Questions you should ask your milk buyer

  • Can I sell my B volume elsewhere?
  • Will my processor offer any extra A litres to existing producers first?
  • What will happen if I underproduce A litres (perhaps due to TB or seasonal calving) – will I have to pay the difference?
  • If I choose to increase cow numbers, will my processor take the extra milk as A? If not, can I sell it elsewhere?
  • Will my quota have any value?

For the processor, the aim of these contracts is to reduce risk. It should also reduce costs, as they won’t need to find an outlet for excess milk in a flooded market. The question is, will the benefits be passed back to the farmer?

It’s early days, but in principle these types of contracts could equip farmers with greater flexibility, allowing them to budget and potentially sell B litres elsewhere. However, ensuring contracts are set up fairly to allow this is crucial, agree experts.

NFU national dairy board chairman Rob Harrison believes greater transparency and certainty over pricing will be crucial for A-B contracts to work.

“If farmers are giving processors a defined volume, then I think the processor should give more certainty over A pricing. Otherwise the farmer is in no different position to now, but the processor is shaving off balancing costs,” says Mr Harrison.

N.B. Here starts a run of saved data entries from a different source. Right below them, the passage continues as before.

(* ===== verification/LogitsProcs.v ===== *)
(** The logits processors that keep a dictionary from batch rows to per-request
    state (src/vllm/v1/sample/logits_processor/builtin.py): logit bias and
    minimum tokens. At each step they replay the changes of the batch that the
    [BatchUpdateBuilder] collected. The theorems show that after the replay each
    row has the entry of the request that is in it, and that the tensors built
    from the dictionary are rebuilt whenever it changed.

    The tensors are represented by the dictionary they were built from; applying
    them to logits is a tensor operation. *)
From Stdlib Require Import ZArith Lia String QArith Qcanon.
From stdpp Require Import numbers gmap strings list.
From S2P Require Import Prelude Request BlockTable InputBatch BatchInv.

Open Scope Z_scope.

Section Dict.
Context {T : Type} (truthy : T -> bool) (new_state : SamplingParams -> list Z -> nat -> option T).

(** * [process_dict_updates] *)

Definition process_added (p : gmap nat T * bool) (a : AddedRequest) : gmap nat T * bool :=
  let '(d, updated) := p in
  match new_state (ad_params a) (ad_prompt a) (ad_output a) with
  | Some st => (<[ad_index a := st]> d, true)
  | None => (delete (ad_index a) d, updated || bool_decide (is_Some (d !! ad_index a)))
  end.

Definition process_removed (p : gmap nat T * bool) (i : nat) : gmap nat T * bool :=
  let '(d, updated) := p in
  (delete i d, updated || match d !! i with Some v => truthy v | None => false end).

Definition process_moved (p : gmap nat T * bool) (m : nat * nat * MoveDirectionality) : gmap nat T * bool :=
  let '(d, updated) := p in
  let '(a, b, direct) := m in
  let a_entry := d !! a in
  let d := delete a d in
  let b_entry := d !! b in
  let d := delete b d in
  let d := match a_entry with Some v => <[b := v]> d | None => d end in
  let d := match b_entry, direct with Some v, SWAP => <[a := v]> d | _, _ => d end in
  (d, updated || bool_decide (is_Some a_entry) || bool_decide (is_Some b_entry)).

Definition process_dict_updates (u : option BatchUpdate) (d : gmap nat T) : gmap nat T * bool :=
  match u with
  | None => (d, false)
  | Some u =>
      let '(d, updated) := foldl process_added (d, false) (bu_added u) in
      if decide (d = ∅) then (d, updated) else
      let p := foldl process_removed (d, updated) (bu_removed u) in
      foldl process_moved p (bu_moved u)
  end.

(** ** The dictionary without the flag *)

Definition add_entry (d : gmap nat T) (a : AddedRequest) : gmap nat T :=
  match new_state (ad_params a) (ad_prompt a) (ad_output a) with
  | Some st => <[ad_index a := st]> d
  | None => delete (ad_index a) d
  end.

Definition move_entry (d : gmap nat T) (m : nat * nat * MoveDirectionality) : gmap nat T := (process_moved (d, false) m).1.

Definition drop_entry (d : gmap nat T) (i : nat) : gmap nat T := delete i d.

Lemma added_fst p l : (foldl process_added p l).1 = foldl add_entry p.1 l.
Proof.
  revert p. induction l as [|a l IH]; intros [d f]; [done|]. cbn [foldl]. rewrite IH. f_equal. cbn. unfold add_entry. by destruct (new_state _ _ _).
Qed.

Lemma removed_fst p l : (foldl process_removed p l).1 = foldl drop_entry p.1 l.
Proof. revert p. induction l as [|a l IH]; intros [d f]; [done|]. cbn [foldl]. by rewrite IH. Qed.

Lemma moved_fst p l : (foldl process_moved p l).1 = foldl move_entry p.1 l.
Proof. revert p. induction l as [|[[a b] x] l IH]; intros [d f]; [done|]. cbn [foldl]. by rewrite IH. Qed.

Lemma drop_lookup l : forall d k, foldl drop_entry d l !! k = if decide (k ∈ l) then None else d !! k.
Proof.
  induction l as [|i l IH]; intros d k; cbn [foldl]; [by rewrite decide_False by apply not_elem_of_nil|]. rewrite IH. unfold drop_entry.
  destruct (decide (k ∈ l)) as [Hk|Hk]; [by rewrite decide_True by (by right)|]. destruct (decide (k = i)) as [-> |Hi].
  - rewrite lookup_delete_eq, decide_True by (by left). done.
  - rewrite lookup_delete_ne by done. rewrite decide_False; [done|]. rewrite elem_of_cons. naive_solver.
Qed.
(* ===== verification/RunnerInv.v ===== *)
(** Applying a scheduler output keeps a worker consistent: after
    [update_states] the batch has exactly the scheduled requests, each in one of
    the first rows with its tokens, block ids, computed count and sampling
    parameters, and the logits processors have the entries of these requests.

    This is for the stage that samples (the last pipeline stage, or no pipeline):
    earlier stages get the sampled tokens back from the scheduler. *)
From Stdlib Require Import ZArith Lia String QArith Qcanon.
From stdpp Require Import numbers gmap strings list.
From S2P Require Import Prelude Request BlockTable InputBatch BatchInv LogitsProcs SchedState ModelRunner Reorder.

Open Scope Z_scope.

Section RunnerInv.
Context `{HSO : !SetOrder} (cfg : RunnerConfig) (pooling_of : NewRequestData -> PoolingParams).
Notation bcfg := (batch_config cfg).

(** * Views *)

(** What the runner knows of a request, with draft tokens [spec]. *)
Definition slot_of_state (w : Runner) (spec : list Z) (c : CachedRequestState) : Slot := mkSlot c (outs_at w (rs_output_token_ids c)) spec.

Definition view (S : gmap string (list Z)) (w : Runner) : gmap string Slot :=
  map_imap (fun id c => Some (slot_of_state w (default [] (S !! id)) c)) (w_requests w).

He also believes there is a need for greater transparency on how B pricing is calculated, as it could be easy for these prices to be manipulated.

John Allen from Kite Consulting says the pros and cons of A-B contracts will vary drastically according to buyer. “If a processor is using an A-B scheme to just get cheap milk, then it’s not a good deal for the farmer, but if the farmer is getting a premium value for A litres, then it’s fair,” he says.

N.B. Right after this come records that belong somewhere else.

(** A scheduler output that keeps its promise is applied without an error, and
    the batch then has exactly the scheduled requests. *)
Lemma update_states_spec out w : is_last_rank cfg = true -> threshold_ok cfg -> runner_ok cfg ∅ w -> delta_ok out w ->
  exists S w', update_states cfg pooling_of out w = Ok w' /\ runner_ok cfg S w' /\ min_tokens_exact cfg S w' /\ knows out w w' /\
    (forall id, is_Some (req_id_to_index (input_batch w') !! id) <-> id ∈ scheduled_ids out) /\
    (forall id, S !! id = if decide (id ∈ cached_ids out /\ ~ absent w id) then Some (spec_of out id) else None) /\
    shapes (input_batch w') = shapes (input_batch w) /\
    (forall t, num_kv_cache_groups cfg ≠ 0%nat -> reorder_batch_threshold cfg = Some t ->
      decodes_first t (so_num_scheduled_tokens out) (req_ids_ (input_batch w'))).
Proof.
  intros Hl Ht Hr HD. destruct (prepare out w Hl Hr HD) as (S & w4 & to_add & b1 & w1 & w2 & add1 & E1 & E2 & E3 & E4 & HP).
  destruct (add_ready out w S w4 to_add Hr HD HP) as (Hnd & Hall & Hroom). destruct HP as [P1 P2 PK [PB PM] P3 P4 P5].
  destruct (add_all cfg S to_add w4 P1 Hnd Hall Hroom) as (b5 & E5 & HS5 & Hw5 & Hi5).
  destruct (condense_late cfg _ _ _ _ _ (sg_mid _ _ _ HS5)) as (b6 & E6 & HL6 & Hw6 & _ & Hi6). cbn [input_batch set_batch] in E6, Hw6, Hi6.
  assert (Hids : forall id, is_Some (req_id_to_index b6 !! id) <-> id ∈ scheduled_ids out).
  { intros id. rewrite Hi6, Hi5, P5. unfold scheduled_ids. rewrite elem_of_list_to_set, (do_sched _ _ HD), !elem_of_app, list_elem_of_filter.
    assert (Hs : is_Some (req_id_to_index (input_batch w4) !! id) <-> ~ absent w4 id) by (unfold absent; by rewrite not_eq_None_Some).
    rewrite Hs. destruct (decide (absent w4 id)) as [Ha|Ha]; [tauto|]. pose proof (proj1 (P4 id) Ha). tauto. }
  destruct (may_reorder_late cfg _ _ _ _ out b6 HL6 Ht) as (b7 & E7 & HL7 & Hw7 & Hi7 & Hd7).
  { intros id Hid. apply dget_keys. apply Hids in Hid. unfold scheduled_ids in Hid. by rewrite elem_of_list_to_set in Hid. }
  destruct (refresh_ok cfg S (set_batch b7 w4)) as (HR & HM & Q1 & Q2 & _ & Q3); [exact HL7|apply P1|apply P1| |].
  { intros Hp. cbn. rewrite PB, PM. destruct (rn_procs _ _ _ Hr Hp) as [[_ ? ?] _ ?]. done. }
  exists S, (refresh cfg (set_batch b7 w4)). split.
  { unfold update_states. rewrite E1. cbn [mbind result_bind]. cbn [encoder_cache input_batch set_batch set_requests set_encoder_cache].
    unfold scheduled_ids in E2. rewrite E2. cbn [mbind result_bind]. rewrite E3. cbn [mbind result_bind]. unfold cached_ids in E4. rewrite E4.
    cbn [mbind result_bind]. rewrite E5. cbn [mbind result_bind input_batch set_batch]. rewrite E6. cbn [mbind result_bind]. rewrite E7. cbn. done. }
  rewrite Q3. split_and!; try done.
  - destruct PK as [K1 K2 K3 K4 K5]. unfold outs_at in *. split; unfold outs_at; rewrite ?Q1, ?Q2; try done.
  - intros id. cbn. by rewrite Hi7, Hids.
  - cbn. unfold shapes in *. cbn. by rewrite Hw7, Hw6, Hw5.
Qed.
End RunnerStep.
(* ===== verification/InputsSpec.v ===== *)
(** The flat arrays of [_prepare_inputs] are the concatenation, request by
    request, of what each request has to compute: the positions after its
    computed tokens, the tokens at these positions and the slots of its blocks.
    The rows of logits that are sampled are the last ones of each request, and the
    draft tokens that are verified are the request's drafts. *)
From Stdlib Require Import ZArith Lia String QArith Qcanon.
From stdpp Require Import numbers gmap strings list.
From S2P Require Import Prelude Request BlockTable InputBatch BatchInv LogitsProcs SchedState ModelRunner Reorder RunnerInv ModelInputs.

Open Scope Z_scope.

(** * Blocks of arrays *)

Lemma mapM_ok {A B} (f : A -> result B) l ys : Forall2 (fun x y => f x = Ok y) l ys -> mapM_res f l = Ok ys.
Proof. induction 1 as [|x y l ys E _ IH]; [done|]. cbn. rewrite E. cbn. by rewrite IH. Qed.

Lemma Forall2_concat {A B} (R : A -> B -> Prop) ls ks : Forall2 (Forall2 R) ls ks -> Forall2 R (concat ls) (concat ks).
Proof. induction 1 as [|l k ls ks H _ IH]; [done|]. cbn. by apply Forall2_app. Qed.

Lemma zip_concat {A B C} (op : A -> B -> C) ls ks : Forall2 (fun l k => length l = length k) ls ks ->
  zip_with op (concat ls) (concat ks) = concat (zip_with (zip_with op) ls ks).
Proof. induction 1 as [|l k ls ks H _ IH]; [done|]. cbn. rewrite zip_with_app by done. by rewrite IH. Qed.

Lemma length_concat_same {A B} (ls : list (list A)) (ks : list (list B)) : Forall2 (fun l k => length l = length k) ls ks -> length (concat ls) = length (concat ks).
Proof. induction 1 as [|l k ls ks H _ IH]; [done|]. cbn. rewrite !length_app. lia. Qed.

(** A list with a block for each entry of [plan]. *)
Definition blocks {P A} (f : nat -> P -> list A) (plan : list P) : list A := concat (imap f plan).

Lemma imap_Forall2 {P A B} (R : A -> B -> Prop) (f : nat -> P -> A) (g : nat -> P -> B) plan :
  (forall k p, plan !! k = Some p -> R (f k p) (g k p)) -> Forall2 R (imap f plan) (imap g plan).
Proof.
  intros H. apply Forall2_same_length_lookup. split; [by rewrite !length_imap|]. intros k x y. rewrite !list_lookup_imap.
  destruct (plan !! k) as [p|] eqn:E; [|done]. cbn. intros [= <-] [= <-]. by apply H.
Qed.

Lemma blocks_op {P A B C} (op : A -> B -> C) (f : nat -> P -> list A) g plan : (forall k p, plan !! k = Some p -> length (f k p) = length (g k p)) ->
  np_op op (blocks f plan) (blocks g plan) = Ok (blocks (fun k p => zip_with op (f k p) (g k p)) plan).
Proof.
  intros H. assert (HF : Forall2 (fun l k => length l = length k) (imap f plan) (imap g plan)) by (by apply imap_Forall2). unfold blocks.
  rewrite np_op_ok by (by apply length_concat_same). rewrite zip_concat by done. do 2 f_equal. apply list_eq. intros k. rewrite lookup_zip_with, !list_lookup_imap.
  by destruct (plan !! k).
Qed.

Lemma blocks_mapM {P A B} (F : A -> result B) (f : nat -> P -> list A) (g : nat -> P -> list B) plan :
  (forall k p, plan !! k = Some p -> Forall2 (fun x y => F x = Ok y) (f k p) (g k p)) -> mapM_res F (blocks f plan) = Ok (blocks g plan).
Proof. intros H. apply mapM_ok, Forall2_concat. by apply imap_Forall2. Qed.

Lemma blocks_ext {P A} (f g : nat -> P -> list A) plan : (forall k p, plan !! k = Some p -> f k p = g k p) -> blocks f plan = blocks g plan.
Proof.
  intros H. unfold blocks. f_equal. apply list_eq. intros k. rewrite !list_lookup_imap. destruct (plan !! k) eqn:E; [|done]. cbn. by rewrite (H k).
Qed.

Lemma blocks_map {P A B} (h : A -> B) (f : nat -> P -> list A) plan : map h (blocks f plan) = blocks (fun k p => map h (f k p)) plan.
Proof. unfold blocks. rewrite concat_map. f_equal. apply list_eq. intros k. rewrite list_lookup_fmap, !list_lookup_imap. by destruct (plan !! k). Qed.

Lemma blocks_cons {P A} (f : nat -> P -> list A) p plan : blocks f (p :: plan) = f 0%nat p ++ blocks (fun k => f (S k)) plan.
Proof. done. Qed.

(** * Sums *)

Definition total (l : list Z) : Z := foldr Z.add 0 l.

Lemma total_app l k : total (l ++ k) = total l + total k.
Proof. unfold total. induction l as [|x l IH]; cbn; [done|]. rewrite IH. lia. Qed.

Lemma cumsum_length acc l : length (cumsum_from acc l) = length l.
Proof. revert acc. induction l as [|n l IH]; intros acc; cbn; [done|]. by rewrite IH. Qed.

Lemma cumsum_lookup l : forall acc k n, l !! k = Some n -> cumsum_from acc l !! k = Some (acc + total (take k l) + n).
Proof.
  induction l as [|m l IH]; intros acc [|k] n E; cbn in *; try done; [injection E as ->; f_equal; unfold total; cbn; lia|].
  rewrite (IH _ _ _ E). f_equal. unfold total. cbn. lia.
Qed.

Lemma cumsum_last acc l : l ≠ [] -> last (cumsum_from acc l) = Some (acc + total l).
Proof.
  revert acc. induction l as [|n l IH]; intros acc H; [done|]. destruct l as [|m l]; [cbn; f_equal; unfold total; cbn; lia|].
  cbn [cumsum_from]. rewrite last_cons. change ((acc + n + m) :: cumsum_from (acc + n + m) l) with (cumsum_from (acc + n) (m :: l)).
  rewrite IH by done. f_equal. unfold total. cbn. lia.
Qed.

(** Where the block of each entry starts. *)
Lemma cumsum_starts l acc : zip_with Z.sub (cumsum_from acc l) l = imap (fun k _ => acc + total (take k l)) l.
Proof.
  apply list_eq. intros k. rewrite lookup_zip_with, list_lookup_imap. destruct (l !! k) as [n|] eqn:E; [|by destruct (cumsum_from acc l !! k)].
  rewrite (cumsum_lookup l acc k n E). cbn. f_equal. lia.
Qed.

Dairy farmer David Shaw believes A-B contracts offer an answer to the current milk price situation, but only when designed around a formula that benefits both the farmer and processor. He has been working with his processor, Longley Farms, to develop an A pricing model linked to cost of production.

“It benefits the processor as they’re able to get a level supply and it benefits me as I know what I’m going to get paid based on COP. That means I can budget,” says Mr Shaw, who runs 280 Jerseys at Grey Leys, Elvington.

The herd averages 5,000 litres a cow a year at 6% fat and 4% protein. Mr Shaw moved to an A-B contract about three months ago and receives an A price for 3,600 litres a day, which has been calculated on predicted production. In February, this price was 37p/litre and he had only produced 193 litres at the B price.

Mr Shaw says these types of contract provide flexibility for farmers, who can either choose not to produce B litres or sell them elsewhere. However, Mr Allen says the ability to trade milk in different ways may not be  practical for many producers.

In general, he says there are also uncertainties over how A-B pricing will work when the market picks up.

“The question to ask your processor is how will this mechanism work when the B price exceeds the A price? Will the farmer get more?” Mr Allen asks.

All parties believe it is crucial farmers talk to their milk buyers to formulate a fair deal.